**Task description:** Count lines with "None" below; give only the number.

**Extracted records:**
Lemma requests_refine_block_set_witness :
  exists len resp st w', process_request false None (Ok (demo_unplug, 4096)) demo_plugged.2 = Ret (Ok len, w') /\
     mem_step (host_yields DemoMemHost) false (view demo_plugged.2) demo_unplug resp st (view w').
Proof.
  destruct (requests_refine_block_set (256 * 2 ^ 20) (2 ^ 27) false None demo_unplug 4096 demo_plugged.2)
    as [[Hk _]|[[[Ht _] _]|(_ & len & resp & st & w' & E & Hs & _)]];
    [exact (so_world _ demo_plugged_ok)|vm_compute; repeat split; discriminate|destruct Hk; vm_compute; split; discriminate|discriminate|].
  by exists len, resp, st, w'.
Defined.

Lemma plugged_memory_usable_witness :
  Z.of_nat (size (plugged_set (w_bits demo_plugged.2))) * BS <= plugged_size (w_config demo_plugged.2) <= 256 * 2 ^ 20.
Proof.
  destruct (plugged_memory_usable 256 64 false None 0 demo_new.1 demo_new.2 demo_resource (mkDemoMemHost 1 true) (demo_request 0 (2 ^ 32) 4)
              [2%nat] demo_placed demo_active [Kick 0] demo_plugged) as (_ & _ & Hp & _);
    [lia|lia|vm_compute; reflexivity|exact demo_fits|vm_compute; reflexivity|vm_compute; reflexivity|by repeat constructor|vm_compute; reflexivity|].
  exact Hp.
Defined.

(** The request of the demo memory plugs blocks. *)
Lemma demo_asks_above : asks_above (Ch := nat) (fun m => m = demo_request 0 (2 ^ 32) 4) (2 ^ 32).
Proof.
  split; [|done]. intros c m r sa ->. unfold Request_parse. destruct c as [|[|c]]; cbn [ch_next demo_queue]; [|done..].
  vm_compute. intros [= <- <-]. done.
Qed.

Lemma mem_event_returns_witness : exists s', mem_event 0 demo_active = Ret s'.
Proof.
  apply (mem_event_returns 0 (fun m => m = demo_request 0 (2 ^ 32) 4) demo_active);
    [exact demo_active_ok|exact demo_asks_above|vm_compute; reflexivity|intros index len q m; reflexivity].
Defined.

Lemma requested_memory_can_be_plugged_witness :
  exists rs w', plug_all false None rs demo_plugged.2 = Ret (Ok (repeat VIRTIO_MEM_RESP_ACK (length rs)), w') /\
    Z.of_nat (size (plugged_set (w_bits w'))) * BS = 64 * 2 ^ 20.
Proof.
  destruct (requested_memory_can_be_plugged (256 * 2 ^ 20) (2 ^ 27) false None demo_plugged.2) as (rs & w' & E & Hp & _);
    [exact (so_world _ demo_plugged_ok)|vm_compute; reflexivity|vm_compute; split; discriminate|]. exists rs, w'. split; [exact E|exact Hp].
Defined.

Lemma new_size_outcomes_witness :
  exists r w', set_requested_size 128 demo_plugged = Ret (r, (demo_plugged.1, w')) /\ requested_size (w_config w') = 128 * 2 ^ 20.
Proof.
  destruct (new_size_outcomes 128 (128 * 2 ^ 20) demo_plugged) as (r & w' & E & _ & _ & Hr & _);
    [exact demo_plugged_ok|reflexivity|lia|]. exists r, w'. split; [exact E|exact Hr].
Defined.

(** The demo device with 16 MiB plugged and requested; the host takes back one
    block and then no more. *)
Definition demo_full : DemoMem := ltac:(state_of_run (run_actions [Kick 0; NewSize 16] demo_active)).

(** A request to unplug everything that fails half way leaves the plugged size
    as it was, although blocks are gone: a state can be reached in which the
    request answers with an error after one of four blocks went back to the host,
    the plugged size still says four, and a request to plug the block again is
    refused for exceeding the requested size. *)
Theorem failed_unplug_all_overcounts :
  exists w', process_request false None (Ok (mkMemReq VIRTIO_MEM_REQ_UNPLUG_ALL 0 0, 4096)) demo_full.2 = Ret (Ok 10, w') /\
    plugged_set (w_bits demo_full.2) = block_range 0 4 /\ plugged_set (w_bits w') = block_range 1 3 /\
    plugged_size (w_config w') = 4 * BS /\ requested_size (w_config w') = 4 * BS /\
    exists w'', process_state_change false None (plug_block (w_config w') 0) true w' = Ret (Ok VIRTIO_MEM_RESP_NACK, w'').
Proof.
  eexists. split; [vm_compute; reflexivity|].
  split_and!; try (vm_compute; reflexivity). eexists. vm_compute. reflexivity.
Qed.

**Answer box:** 7